Task requirements: From the data below, copy each line that includes the word "parseInt".

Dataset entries
########################################

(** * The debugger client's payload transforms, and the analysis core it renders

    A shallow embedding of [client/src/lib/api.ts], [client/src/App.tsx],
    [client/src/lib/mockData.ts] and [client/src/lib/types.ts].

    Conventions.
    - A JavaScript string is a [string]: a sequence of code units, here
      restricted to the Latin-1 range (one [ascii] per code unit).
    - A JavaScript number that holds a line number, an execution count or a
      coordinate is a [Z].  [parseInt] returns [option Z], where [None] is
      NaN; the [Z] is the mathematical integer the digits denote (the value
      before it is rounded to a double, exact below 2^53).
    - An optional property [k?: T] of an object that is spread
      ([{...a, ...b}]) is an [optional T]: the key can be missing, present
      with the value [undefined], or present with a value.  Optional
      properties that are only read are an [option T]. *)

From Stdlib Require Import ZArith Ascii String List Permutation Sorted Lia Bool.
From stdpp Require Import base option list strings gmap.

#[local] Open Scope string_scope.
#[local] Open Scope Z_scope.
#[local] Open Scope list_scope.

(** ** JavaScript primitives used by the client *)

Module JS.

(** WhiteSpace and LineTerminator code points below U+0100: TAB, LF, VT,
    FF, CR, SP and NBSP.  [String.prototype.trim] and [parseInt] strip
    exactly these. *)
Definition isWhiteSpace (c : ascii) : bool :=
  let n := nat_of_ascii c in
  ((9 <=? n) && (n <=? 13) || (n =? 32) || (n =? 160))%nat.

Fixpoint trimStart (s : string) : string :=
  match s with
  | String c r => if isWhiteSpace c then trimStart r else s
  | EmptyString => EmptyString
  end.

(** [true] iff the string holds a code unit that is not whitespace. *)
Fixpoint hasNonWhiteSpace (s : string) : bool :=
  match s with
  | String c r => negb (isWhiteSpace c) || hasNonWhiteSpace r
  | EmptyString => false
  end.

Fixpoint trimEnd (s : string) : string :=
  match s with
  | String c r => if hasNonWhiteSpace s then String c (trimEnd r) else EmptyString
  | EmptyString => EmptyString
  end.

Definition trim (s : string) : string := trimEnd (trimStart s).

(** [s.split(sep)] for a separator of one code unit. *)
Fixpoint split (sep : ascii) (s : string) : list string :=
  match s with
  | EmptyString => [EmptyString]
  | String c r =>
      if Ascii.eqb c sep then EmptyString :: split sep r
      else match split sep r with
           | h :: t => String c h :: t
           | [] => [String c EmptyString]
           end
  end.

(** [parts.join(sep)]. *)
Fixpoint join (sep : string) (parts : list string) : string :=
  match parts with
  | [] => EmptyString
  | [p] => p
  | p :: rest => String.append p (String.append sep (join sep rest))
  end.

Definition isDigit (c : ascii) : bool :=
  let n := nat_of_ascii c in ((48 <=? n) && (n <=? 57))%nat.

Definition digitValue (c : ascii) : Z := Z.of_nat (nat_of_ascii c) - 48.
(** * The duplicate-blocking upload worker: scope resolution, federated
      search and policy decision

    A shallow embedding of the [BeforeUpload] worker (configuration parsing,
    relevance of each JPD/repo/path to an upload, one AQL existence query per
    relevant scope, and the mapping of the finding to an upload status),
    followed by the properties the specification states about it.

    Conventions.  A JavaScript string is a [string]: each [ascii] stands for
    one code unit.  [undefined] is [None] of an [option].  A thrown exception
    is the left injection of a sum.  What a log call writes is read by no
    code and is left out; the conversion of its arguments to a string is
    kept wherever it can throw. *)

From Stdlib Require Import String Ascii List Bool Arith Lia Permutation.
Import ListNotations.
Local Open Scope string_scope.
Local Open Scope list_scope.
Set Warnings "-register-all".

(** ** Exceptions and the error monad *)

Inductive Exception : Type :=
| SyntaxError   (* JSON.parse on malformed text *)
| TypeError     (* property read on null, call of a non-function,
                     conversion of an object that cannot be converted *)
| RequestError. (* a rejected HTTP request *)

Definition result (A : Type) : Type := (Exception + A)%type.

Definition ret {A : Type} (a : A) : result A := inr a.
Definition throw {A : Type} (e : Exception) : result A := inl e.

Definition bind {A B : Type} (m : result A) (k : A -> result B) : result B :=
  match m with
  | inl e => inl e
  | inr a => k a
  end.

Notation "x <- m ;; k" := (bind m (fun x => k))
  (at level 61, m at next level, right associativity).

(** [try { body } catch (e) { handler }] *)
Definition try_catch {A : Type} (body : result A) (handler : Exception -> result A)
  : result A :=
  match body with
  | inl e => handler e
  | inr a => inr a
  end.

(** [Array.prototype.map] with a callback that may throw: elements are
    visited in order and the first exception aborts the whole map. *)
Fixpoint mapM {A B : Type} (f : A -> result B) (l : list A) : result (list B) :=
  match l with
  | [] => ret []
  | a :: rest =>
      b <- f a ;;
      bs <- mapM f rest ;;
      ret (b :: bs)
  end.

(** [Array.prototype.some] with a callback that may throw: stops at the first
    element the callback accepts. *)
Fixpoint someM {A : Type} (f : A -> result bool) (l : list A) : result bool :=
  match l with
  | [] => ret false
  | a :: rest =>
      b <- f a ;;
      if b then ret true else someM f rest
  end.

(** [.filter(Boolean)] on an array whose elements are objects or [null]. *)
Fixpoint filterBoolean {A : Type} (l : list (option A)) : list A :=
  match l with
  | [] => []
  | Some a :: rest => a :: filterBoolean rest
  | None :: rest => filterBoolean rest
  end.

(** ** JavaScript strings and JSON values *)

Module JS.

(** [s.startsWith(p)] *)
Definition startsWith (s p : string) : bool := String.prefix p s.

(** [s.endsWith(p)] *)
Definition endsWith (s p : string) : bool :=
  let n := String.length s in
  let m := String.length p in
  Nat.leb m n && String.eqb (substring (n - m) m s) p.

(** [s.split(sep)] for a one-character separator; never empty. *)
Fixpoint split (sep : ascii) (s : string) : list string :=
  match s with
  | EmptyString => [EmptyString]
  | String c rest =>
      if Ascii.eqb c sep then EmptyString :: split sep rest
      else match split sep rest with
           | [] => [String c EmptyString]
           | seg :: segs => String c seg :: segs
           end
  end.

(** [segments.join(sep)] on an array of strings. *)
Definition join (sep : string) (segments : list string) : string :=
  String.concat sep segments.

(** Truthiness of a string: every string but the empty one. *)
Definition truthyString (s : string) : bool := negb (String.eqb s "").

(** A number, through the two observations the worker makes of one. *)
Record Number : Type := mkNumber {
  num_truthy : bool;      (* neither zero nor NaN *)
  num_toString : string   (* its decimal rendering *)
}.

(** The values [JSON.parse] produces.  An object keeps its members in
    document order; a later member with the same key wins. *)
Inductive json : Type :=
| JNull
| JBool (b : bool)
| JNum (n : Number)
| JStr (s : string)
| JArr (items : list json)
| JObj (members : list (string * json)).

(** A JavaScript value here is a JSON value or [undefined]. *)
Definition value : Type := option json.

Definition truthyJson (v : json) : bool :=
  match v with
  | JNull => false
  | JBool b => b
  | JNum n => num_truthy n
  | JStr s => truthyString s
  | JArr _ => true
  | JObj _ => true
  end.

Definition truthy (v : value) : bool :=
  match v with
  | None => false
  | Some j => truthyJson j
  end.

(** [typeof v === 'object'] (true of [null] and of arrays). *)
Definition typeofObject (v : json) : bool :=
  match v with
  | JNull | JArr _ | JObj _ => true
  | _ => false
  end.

########################################

Task output:
      coordinate is a [Z].  [parseInt] returns [option Z], where [None] is
    FF, CR, SP and NBSP.  [String.prototype.trim] and [parseInt] strip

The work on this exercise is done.